-- Hardi Hamzah
AMUK massa, itulah yang kerap kakita lihat di televisi, memang frekuensi amuk massa benar-benar meningkat di era reformasi.
Amuk massa berkaitan erat dengan crowd (kerumunan). Kerumunan yang tampaknya insidental, kalau ada satu letupan, provokasi atau apa pun bentuknya yang sifatnya mengagetkan, apakah dengan teriakan yang lebih nyaring, atau anarkistis, chaos, dan lain sebagainya. Singkat kata amuk massa merupakan perwujudan emosi dengan kesamaan orientasi.
Beberapa ahli psikologi massa, seperti Gray Ramod Louis (1965), menganalisis, bahwa amuk massa adalah manifestasi dari kekecewaan yang mempunyai kesamaan denyut psikis, denyut mana lebih dititikberatkan kesamaan orientasi yang muncul sebagai hubungan kausalitas. Artinya, menurut psikolog berkebangsaan Prancis ini, amuk massa bisa terjadi karena imbal balik dari akibat (perasaan) yang sama atas perlakuan.
Namun, dalam wacana politik, amuk massa lebih banyak diakibatkan proses sosial yang menekan masyarakat. Masyarakat yang terus-menerus ditekan, menurut Malcolm Weith (1972), amuk massa secara evolutif akan mengganjal psikis komunitas tersebut. Dalam arti, tekanan yang dirasakan komunitas tertentu tidak langsung dimanifestasikan, tapi perlahan, namun pasti akan tumpah.

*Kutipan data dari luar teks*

(* ===== verification/Config.v ===== *)
(** The configured id types and constants ([ClientLib/include/blobs/Config.hpp])
    and the blob addresses built from them ([Network/common/BlobLocation.cpp]). *)
From S2P Require Import Prelude.

(** ** Id types. All ids are unsigned machine integers, kept as [Z]. *)

(* The integer types of src/ClientLib/include/blobs/Config.hpp:25-36. *)
Notation message_size := Z (only parsing).   (* uint32_t *)
Notation client_id := Z (only parsing).      (* uint16_t *)
Notation database_id := Z (only parsing).    (* uint8_t *)
Notation segment_id := Z (only parsing).     (* uint32_t *)
Notation cluster_id := Z (only parsing).     (* uint32_t *)
Notation blob_id := Z (only parsing).        (* uint32_t *)
Notation blob_size := Z (only parsing).      (* uint32_t *)
Notation commit_id := Z (only parsing).      (* uint64_t *)

(** src/ClientLib/include/blobs/Config.hpp:25-36 sizeof(segment_id) ... *)
Definition sizeof_segment_id : nat := 4.
Definition sizeof_cluster_id : nat := 4.
Definition sizeof_blob_id : nat := 4.
Definition sizeof_blob_size : nat := 4.
Definition sizeof_commit_id : nat := 8.

(** src/ClientLib/include/blobs/Config.hpp:40-43 _BlobMessageSize *)
Definition BlobMessageSize : message_size := 0x100.

(** src/ClientLib/include/blobs/Config.hpp:45-49 MaxBlobSize *)
Definition MaxBlobSize : blob_size := (2 ^ 32 - 1) - BlobMessageSize.

(** src/ClientLib/include/blobs/Config.hpp:51-53 DeleteBlobSize *)
Definition DeleteBlobSize : blob_size := MaxBlobSize + 1.

(** src/ClientLib/include/blobs/Config.hpp:56-58 MaxBlobId *)
Definition MaxBlobId : blob_id := (2 ^ 32 - 1) - 0x100.
(** src/ClientLib/include/blobs/Config.hpp:60-62 NextFreeBlobId *)
Definition NextFreeBlobId : blob_id := MaxBlobId + 1.
(** src/ClientLib/include/blobs/Config.hpp:64-67 ClusterDeleteId *)
Definition ClusterDeleteId : blob_id := MaxBlobId + 2.
(** src/ClientLib/include/blobs/Config.hpp:69-71 BlobListId *)
Definition BlobListId : blob_id := MaxBlobId + 3.
(** src/ClientLib/include/blobs/Config.hpp:73-75 MaxClusterId *)
Definition MaxClusterId : cluster_id := (2 ^ 32 - 1) - 0x100.
(** src/ClientLib/include/blobs/Config.hpp:77-79 NextFreeClusterId *)
Definition NextFreeClusterId : cluster_id := MaxClusterId + 1.
(** src/ClientLib/include/blobs/Config.hpp:81-84 SegmentDeleteId *)
Definition SegmentDeleteId : cluster_id := MaxClusterId + 2.
(** src/ClientLib/include/blobs/Config.hpp:86-88 ClusterListId *)
Definition ClusterListId : cluster_id := MaxClusterId + 3.
(** src/ClientLib/include/blobs/Config.hpp:91-93 MaxSegmentId *)
Definition MaxSegmentId : segment_id := (2 ^ 32 - 1) - 0x100.
(** src/ClientLib/include/blobs/Config.hpp:95-97 NextFreeSegmentId *)
Definition NextFreeSegmentId : segment_id := MaxSegmentId + 1.
(** src/ClientLib/include/blobs/Config.hpp:99-101 SegmentListId *)
Definition SegmentListId : segment_id := MaxSegmentId + 2.

(** [std::numeric_limits<commit_id>::max()], the commit id of an object that is
    known from its parent but not loaded yet. *)
Definition max_commit_id : commit_id := 2 ^ 64 - 1.

(** ** Blob addresses *)

(** src/Network/include/common/BlobLocation.hpp:14-28 BlobLocation *)
Record BlobLocation := mkLocation {
  segment : segment_id;
  cluster : cluster_id;
  blob : blob_id
}.

#[export] Instance BlobLocation_eq_dec : EqDecision BlobLocation.
Proof. solve_decision. Defined.

#[export] Program Instance BlobLocation_countable : Countable BlobLocation :=
  inj_countable' (λ l, (segment l, cluster l, blob l)) (λ t, mkLocation t.1.1 t.1.2 t.2) _.
Next Obligation. by intros []. Qed.

(** src/Network/common/BlobLocation.cpp:12-14 BlobLocation::operator== *)
Definition loc_eqb (a b : BlobLocation) : bool :=
  (segment a =? segment b) && (cluster a =? cluster b) && (blob a =? blob b).

(** src/Network/common/BlobLocation.cpp:16-18 BlobLocation::operator!= *)
Definition loc_neb (a b : BlobLocation) : bool := negb (loc_eqb a b).

(** src/Network/common/BlobLocation.cpp:20-38 BlobLocation::operator< *)
Definition loc_ltb (a b : BlobLocation) : bool :=
  if segment a <? segment b then true
  else if segment a >? segment b then false
  else if cluster a <? cluster b then true
  else if cluster a >? cluster b then false
  else blob a <? blob b.

(** src/Network/common/BlobLocation.cpp:40-42 BlobLocation::operator<= *)
Definition loc_leb (a b : BlobLocation) : bool := loc_eqb a b || loc_ltb a b.
(** src/Network/common/BlobLocation.cpp:44-46 BlobLocation::operator> *)
Definition loc_gtb (a b : BlobLocation) : bool := negb (loc_leb a b).
(** src/Network/common/BlobLocation.cpp:48-50 BlobLocation::operator>= *)
Definition loc_geb (a b : BlobLocation) : bool := negb (loc_ltb a b).

(** The lexicographic order on addresses that [operator<] is to decide. *)
Definition loc_lt (a b : BlobLocation) : Prop :=
  segment a < segment b ∨
  segment a = segment b ∧ (cluster a < cluster b ∨ cluster a = cluster b ∧ blob a < blob b).
Definition loc_le (a b : BlobLocation) : Prop := a = b ∨ loc_lt a b.

Lemma loc_eqb_eq a b : loc_eqb a b = true ↔ a = b.
Proof.
  destruct a, b; unfold loc_eqb; cbn. rewrite !andb_true_iff, !Z.eqb_eq. naive_solver.
Qed.

Lemma loc_ltb_lt a b : loc_ltb a b = true ↔ loc_lt a b.
Proof.
  unfold loc_ltb, loc_lt. rewrite !Z.gtb_ltb. repeat zcase; split; intros; try done; lia.
Qed.

Lemma loc_eqb_refl a : loc_eqb a a = true.
Proof. by apply loc_eqb_eq. Qed.

Lemma loc_eqb_neq a b : loc_eqb a b = false ↔ a ≠ b.
Proof. rewrite <-loc_eqb_eq. destruct (loc_eqb a b); naive_solver. Qed.

Lemma loc_ltb_false a b : loc_ltb a b = false ↔ ¬ loc_lt a b.
Proof. rewrite <-loc_ltb_lt. destruct (loc_ltb a b); naive_solver. Qed.

#[export] Instance loc_lt_strict : StrictOrder loc_lt.
Proof. split; [intros a|intros a b c]; unfold loc_lt, complement; lia. Qed.

Lemma loc_lt_trichotomy a b : loc_lt a b ∨ a = b ∨ loc_lt b a.
Proof.
  destruct a as [s c n], b as [s' c' n']; unfold loc_lt; cbn.
  destruct (Z.lt_trichotomy s s') as [|[->|]]; [lia| |lia].
  destruct (Z.lt_trichotomy c c') as [|[->|]]; [lia| |lia].
  destruct (Z.lt_trichotomy n n') as [|[->|]]; [lia|auto|lia].
Qed.

Lemma loc_leb_le a b : loc_leb a b = true ↔ loc_le a b.
Proof. unfold loc_leb, loc_le. by rewrite orb_true_iff, loc_eqb_eq, loc_ltb_lt. Qed.

Lemma loc_lt_not_le a b : loc_lt a b ↔ ¬ loc_le b a.
Proof.
  pose proof (loc_lt_trichotomy a b). unfold loc_le. split.
  - intros H1 [->|H2]; [by apply (irreflexivity loc_lt a) in H1|].
    by apply (irreflexivity loc_lt a), (transitivity H1 H2).
  - naive_solver.
Qed.

(** The comparison operators of [BlobLocation] are one total order: [operator<] is
    a strict total order (irreflexive, transitive, any two distinct addresses are
    related), it is the lexicographic order on (segment, cluster, blob), and the four
    derived operators are the reflexive and converse forms of it. The lock table, the
    client's sets of locks and its map of written blobs are ordered containers keyed by it. *)
Theorem location_order_total :
  StrictOrder (λ a b, loc_ltb a b = true) ∧
  (∀ a b, loc_ltb a b = true ∨ loc_eqb a b = true ∨ loc_ltb b a = true) ∧
  (∀ a b, loc_ltb a b = true ↔ loc_lt a b) ∧
  (∀ a b, loc_leb a b = negb (loc_ltb b a) ∧ loc_gtb a b = loc_ltb b a ∧
          loc_geb a b = loc_leb b a ∧ loc_neb a b = negb (loc_eqb a b)).
Proof.
  assert (Hneg : ∀ a b, loc_leb a b = negb (loc_ltb b a)).
  { intros a b. apply eq_true_iff_eq.
    rewrite negb_true_iff, loc_ltb_false, loc_leb_le.
    pose proof (loc_lt_trichotomy a b). pose proof (loc_lt_not_le b a).
    unfold loc_le in *. naive_solver. }
  repeat split.
  - intros a. unfold complement. rewrite loc_ltb_lt. apply irreflexivity, _.
  - intros a b c. rewrite !loc_ltb_lt. apply transitivity.
  - intros a b. rewrite !loc_ltb_lt, loc_eqb_eq. apply loc_lt_trichotomy.
  - apply loc_ltb_lt.
  - apply loc_ltb_lt.
  - apply Hneg.
  - unfold loc_gtb. rewrite Hneg. apply negb_involutive.
  - unfold loc_geb. by rewrite Hneg.
Qed.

Inilah amuk massa yang sulit dikendalikan, ujar Malcolm dan cenderung anarkistis, tegas ilmuan Belgia ini.
Apa yang disinyalir Malcolm, dalam perspektif sejarah terlihat pada pemberontakan Banten pada era pergerakan, juga pada era Kerajaan Mataram, ketika terjadi pepe (menjemur diri) di alun-alun sebagai ungkapan evolutif. Amuk massa, kendati berbeda dengan unjuk rasa atau demonstrasi, tapi mempunyai kesamaan sifat-sifat psiko kultural. Dalam unjuk rasa biasanya lebih mengutamakan isu, sedangkan dalam amuk massa lebih dipicu atau dilahirkan sebagai resultan dari insidental dan kausalitas.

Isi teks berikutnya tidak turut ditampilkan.